The problem lies with the willful and intentional refusal to enforce black-letter law, in this case Title 12, Chapter 16, Section 1831o which says in part:

Each appropriate Federal banking agency and the Corporation (acting in the Corporation’s capacity as the insurer of depository institutions under this chapter) shall carry out the purpose of this section by taking prompt corrective action to resolve the problems of insured depository institutions.

“Shall” is a specific term of art in legislation.  It allows no discretion and mandates action.  “May” and “Can” are two other words of course, and mean what they say – as does “shall.”

This section of the law goes on to define capitalization “buckets”, each of which represents a level above water, or above zero, of the excess of assets .vs. liabilities for depository institutions.

It also contains plenty of other “shall” directives such as:

Each appropriate Federal banking agency shall—
(A) closely monitor the condition of any undercapitalized insured depository institution;
(B) closely monitor compliance with capital restoration plans, restrictions, and requirements imposed under this section; and
(C) periodically review the plan, restrictions, and requirements applicable to any undercapitalized insured depository institution to determine whether the plan, restrictions, and requirements are achieving the purpose of this section.

and plenty more.

Everyone should go read that section of law, and note all the shall requirements in there.

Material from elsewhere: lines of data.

(** C5 as stated fails: a file-content switch names a file under version
    control and there is no force switch, yet the run ends with the error
    of an unknown command, and the versioned-log-message error is never
    reported; and with the force switch the same run calls no command. *)
Lemma versioned_log_file_unknown_command :
  let cl := mk_command_line 4 [(ch "F", "log.txt")] true ["bogus"] in
  let forced :=
    mk_command_line 5 [(ch "F", "log.txt"); (svn_cl__force_opt, "")] true
      ["bogus"] in
  existsb (names_versioned_file Sample.svn_wc_entry) (options cl) = true /\
  existsb is_force (options cl) = false /\
  Sample.main cl =
    mk_outcome (Exit EXIT_FAILURE)
      [Feedback_init; Fprintf stderr "unknown command: bogus"; Usage] /\
  existsb (is_stderr_report_of SVN_ERR_CL_LOG_MESSAGE_IS_VERSIONED_FILE)
    (trace (Sample.main cl)) = false /\
  existsb (names_versioned_file Sample.svn_wc_entry) (options forced) = true /\
  existsb is_force (options forced) = true /\
  calls (trace (Sample.main forced)) = [].
Proof. repeat split. Qed.


(** * Further properties *)

(** ** The option table *)

Lemma option_scan_spec (code : Z) (rest : list Apr.getopt_option_t) :
  forall i n : nat,
    match option_scan code rest i n with
    | Opt_entry k =>
        (i <= k < i + n)%nat /\
        (exists o, nth_error rest (k - i) = Some o /\ Apr.optch o = code) /\
        (forall j o, (j < k - i)%nat -> nth_error rest j = Some o ->
                     Apr.optch o <> code)
    | Opt_null =>
        (n <= length rest)%nat /\
        (forall j o, (j < n)%nat -> nth_error rest j = Some o ->
                     Apr.optch o <> code)
    | Opt_outside =>
        (length rest < n)%nat /\
        (forall o, In o rest -> Apr.optch o <> code)
    end.
Proof.
  induction rest as [|o rest IH]; intros i n; destruct n as [|n]; simpl.
  - split; [lia|]. intros j o Hj. lia.
  - split; [lia|]. intros o [].
  - split; [lia|]. intros j o' Hj. lia.
  - destruct (Z.eqb_spec (Apr.optch o) code) as [Heq|Hne].
    + rewrite Nat.sub_diag. split; [lia|].
      split; [exists o; split; [reflexivity|exact Heq]|].
      intros j o' Hj. lia.
    + specialize (IH (S i) n).
      destruct (option_scan code rest (S i) n) as [|k|].
      * destruct IH as [Hlen Hall]. split; [lia|].
        intros [|j] o' Hj Ho'; simpl in Ho'.
        -- congruence.
        -- apply (Hall j o'); [lia|exact Ho'].
      * destruct IH as (Hk & (o' & Ho' & Hcode) & Hbefore).
        split; [lia|]. split.
        -- exists o'. replace (k - i)%nat with (S (k - S i)) by lia.
           split; assumption.
        -- intros [|j] o'' Hj Ho''; simpl in Ho''.
           ++ congruence.
           ++ apply (Hbefore j o''); [lia|exact Ho''].
      * destruct IH as [Hlen Hall]. split; [lia|].
        intros o' [<-|Hin]; [exact Hne|apply (Hall o' Hin)].
Qed.

(** X1.  [svn_cl__get_option_from_enum] returns the first of the first
    [SVN_CL__MAX_OPTS] entries of the table whose code is the one asked
    for; it returns null when the table has that many entries and none of
    them has the code, and runs past the table only when the table is
    shorter and has no entry with the code. *)
Theorem first_option_with_code :
  forall (code : Z) (option_table : list Apr.getopt_option_t),
    match svn_cl__get_option_from_enum code option_table with
    | Opt_entry k =>
        (k < SVN_CL__MAX_OPTS)%nat /\
        (exists o, nth_error option_table k = Some o /\ Apr.optch o = code) /\
        (forall j o, (j < k)%nat -> nth_error option_table j = Some o ->
                     Apr.optch o <> code)
    | Opt_null =>
        (SVN_CL__MAX_OPTS <= length option_table)%nat /\
        (forall j o, (j < SVN_CL__MAX_OPTS)%nat ->
                     nth_error option_table j = Some o ->
                     Apr.optch o <> code)
    | Opt_outside =>
        (length option_table < SVN_CL__MAX_OPTS)%nat /\
        (forall o, In o option_table -> Apr.optch o <> code)
    end.
Proof.
  intros code option_table. unfold svn_cl__get_option_from_enum.
  pose proof (option_scan_spec code option_table 0 SVN_CL__MAX_OPTS) as H.
  destruct (option_scan code option_table 0 SVN_CL__MAX_OPTS) as [|k|];
    [exact H| |exact H].
  rewrite Nat.sub_0_r in H. destruct H as (Hk & Ho & Hbefore).
  split; [lia|]. split; assumption.
Qed.
(* ===== verification/_CoqProject ===== *)
-Q . S2P
Prelude.v
Paths.v
Iter.v
Json.v
JsoncParser.v
Crate.v
ConfigV1.v
Config.v
Loader.v
Tests.v
(* ===== verification/JsoncParser.v ===== *)
(** * An executable JSONC parser, an instance of [JsonParser]

    biome's parser is external to the repository; the theorems of the
    development hold for every [JsonParser].  This instance makes the
    repository's test inputs executable: a tokenizer (whitespace, the
    [//] and [/* */] comments when [allow_comments] is set, strings with
    the simple escapes, numbers kept as their text, literals) and a
    recursive-descent parser.  Both run on fuel; the fuel given by
    [parse_jsonc] is the input length plus one, and each step consumes
    at least one character or token, so it does not run out.  A
    syntax error yields no root value and one [DSyntax] diagnostic. *)

From S2P Require Import Prelude Json.

Inductive token :=
| TLBrace | TRBrace | TLBrack | TRBrack | TColon | TComma
| TStr (s : string)
| TNum (raw : string)
| TTrue | TFalse | TNull.

Definition is_ws (c : ascii) : bool :=
  match Ascii.nat_of_ascii c with
  | 32 | 9 | 10 | 13 => true
  | _ => false
  end.

Definition is_num_char (c : ascii) : bool :=
  let n := Ascii.nat_of_ascii c in
  ((48 <=? n) && (n <=? 57))%nat || Ascii.eqb c "-" || Ascii.eqb c "+"
  || Ascii.eqb c "." || Ascii.eqb c "e" || Ascii.eqb c "E".

(** The rest of a line comment. *)
Fixpoint skip_line (s : string) : string :=
  match s with
  | EmptyString => EmptyString
  | String c s' => if Ascii.eqb c "010"%char then s' else skip_line s'
  end.

(** The rest of a block comment, after its [*/]. *)
Fixpoint skip_block (s : string) : option string :=
  match s with
  | EmptyString => None
  | String "*" (String "/" s') => Some s'
  | String _ s' => skip_block s'
  end.

(** A string literal's contents, after the opening quote. *)
Fixpoint lex_string (s : string) : option (string * string) :=
  match s with
  | EmptyString => None
  | String c s' =>
      if Ascii.eqb c "034"%char then Some (EmptyString, s')
      else if Ascii.eqb c "\"%char then
        match s' with
        | String e s'' =>
            let c' := if Ascii.eqb e "n" then Some "010"%char
                      else if Ascii.eqb e "t" then Some "009"%char
                      else if Ascii.eqb e "r" then Some "013"%char
                      else if Ascii.eqb e "034"%char then Some e
                      else if Ascii.eqb e "\" then Some e
                      else if Ascii.eqb e "/" then Some e
                      else None in
            match c', lex_string s'' with
            | Some c', Some (str, rest) => Some (String c' str, rest)
            | _, _ => None
            end
        | EmptyString => None
        end
      else
        match lex_string s' with
        | Some (str, rest) => Some (String c str, rest)
        | None => None
        end
  end.

(** The longest prefix of number characters. *)
Fixpoint span_num (s : string) : string * string :=
  match s with
  | String c s' =>
      if is_num_char c then let '(n, r) := span_num s' in (String c n, r) else (EmptyString, s)
  | EmptyString => (EmptyString, EmptyString)
  end.

Fixpoint lex (fuel : nat) (comments : bool) (s : string) : option (list token) :=
  match fuel with
  | 0 => None
  | S f =>
      let punct t s' := (t ::.) <$> lex f comments s' in
      match s with
      | EmptyString => Some []
      | String c s' =>
          if is_ws c then lex f comments s'
          else if Ascii.eqb c "{" then punct TLBrace s'
          else if Ascii.eqb c "}" then punct TRBrace s'
          else if Ascii.eqb c "[" then punct TLBrack s'
          else if Ascii.eqb c "]" then punct TRBrack s'
          else if Ascii.eqb c ":" then punct TColon s'
          else if Ascii.eqb c "," then punct TComma s'
          else if Ascii.eqb c "034"%char then
            match lex_string s' with
            | Some (str, rest) => punct (TStr str) rest
            | None => None
            end
          else if Ascii.eqb c "/" && comments then
            match s' with
            | String "/" r => lex f comments (skip_line r)
            | String "*" r => skip_block r ≫= lex f comments
            | _ => None
            end
          else if is_num_char c then
            let '(raw, rest) := span_num s in punct (TNum raw) rest
          else match s with
               | String "t" (String "r" (String "u" (String "e" r))) => punct TTrue r
               | String "f" (String "a" (String "l" (String "s" (String "e" r)))) => punct TFalse r
               | String "n" (String "u" (String "l" (String "l" r))) => punct TNull r
               | _ => None
               end
      end
  end.

Fixpoint parse_value (fuel : nat) (ts : list token) : option (json * list token) :=
  match fuel with
  | 0 => None
  | S f =>
      match ts with
      | TNull :: r => Some (JNull, r)
      | TTrue :: r => Some (JBool true, r)
      | TFalse :: r => Some (JBool false, r)
      | TStr s :: r => Some (JString s, r)
      | TNum n :: r => Some (JNumber n, r)
      | TLBrace :: TRBrace :: r => Some (JObject [], r)
      | TLBrace :: r => parse_members f r []
      | TLBrack :: TRBrack :: r => Some (JArray [], r)
      | TLBrack :: r => parse_elements f r []
      | _ => None
      end
  end
with parse_members (fuel : nat) (ts : list token) (acc : list (string * json))
  : option (json * list token) :=
  match fuel with
  | 0 => None
  | S f =>
      match ts with
      | TStr k :: TColon :: r =>
          match parse_value f r with
          | Some (v, TComma :: r') => parse_members f r' (acc ++ [(k, v)])
          | Some (v, TRBrace :: r') => Some (JObject (acc ++ [(k, v)]), r')
          | _ => None
          end
      | _ => None
      end
  end
with parse_elements (fuel : nat) (ts : list token) (acc : list json)
  : option (json * list token) :=
  match fuel with
  | 0 => None
  | S f =>
      match parse_value f ts with
      | Some (v, TComma :: r') => parse_elements f r' (acc ++ [v])
      | Some (v, TRBrack :: r') => Some (JArray (acc ++ [v]), r')
      | _ => None
      end
  end.

Definition parse_jsonc (options : JsonParserOptions) (s : string)
  : option json * list Diagnostic :=
  match lex (S (String.length s)) (allow_comments options) s with
  | None => (None, [DSyntax "invalid token"])
  | Some ts =>
      match parse_value (S (length ts)) ts with
      | Some (v, []) => (Some v, [])
      | _ => (None, [DSyntax "unexpected token"])
      end
  end.

(** Not a global instance: the theorems of the development are stated
    for any parser, and only the concrete runs select this one. *)
Definition jsonc_parser : JsonParser := parse_jsonc.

These are not suggestions, they are mandates, and if they were followed each and every bank that has been closed by the FDIC would have resulted in ZERO loss to uninsured depositors.

The reason for this is simple, when you get down to it – a bank’s “capital structure” looks like this (roughly) in terms of claims against a failed institution:

  1. Advances and loans/liens by the government (e.g. employment taxes and liabilities)
  2. Deposit liabilities
  3. Senior secured debt (bondholders)
  4. Senior unsecured debt (bondholders)
  5. Ordinary debt (bondholders)
  6. Preferred stockholders (hybrid stock/bondholders)
  7. Common stockholders
  8. Excess capital (retained earnings, etc.)

As you can see in a liquidation depositors are subordinate only to statutory preference for employment and similar related claims; the entire capital structure of the firm has to be wiped out before depositors take any loss whatsoever.

If assets are properly valued at all times by government examiners and the bank is closed in accordance with the black-letter requirements of Prompt Corrective Action, then in a liquidation the depositors will never lose any money and neither will the FDIC’s Deposit Insurance Fund.

It is in fact willful and intentional blindness by government agencies, including but not limited to allowing financial institutions to lie about the value of their assets, that has resulted in these losses being sustained by ordinary Americans.

Sheila Bair and the rest of the government’s “apparatus”, including the OTS and OCC, will undoubtedly claim “sovereign immunity” from suit, even though in the instant case, that of IndyMac, the OTS’ own inspector general has disclosed that an OTS employee and persons at IndyMac conspired together to back-date deposits, thereby distorting the bank’s financial condition, and there is now a 100-bank set of history on FDIC seizures that shows the FDIC has not been and still is not following the black letter requirements of Prompt Corrective Action.

We the people must not accept this sort of malfeasance and misfeasance.  These losses sustained by ordinary Americans are not the result of bad luck or even bad decisions by the banks that have failed.

Instead, these losses taken by ordinary Americans occurred as a direct result of malfeasance and misfeasance by the OTS, OCC and FDIC itself.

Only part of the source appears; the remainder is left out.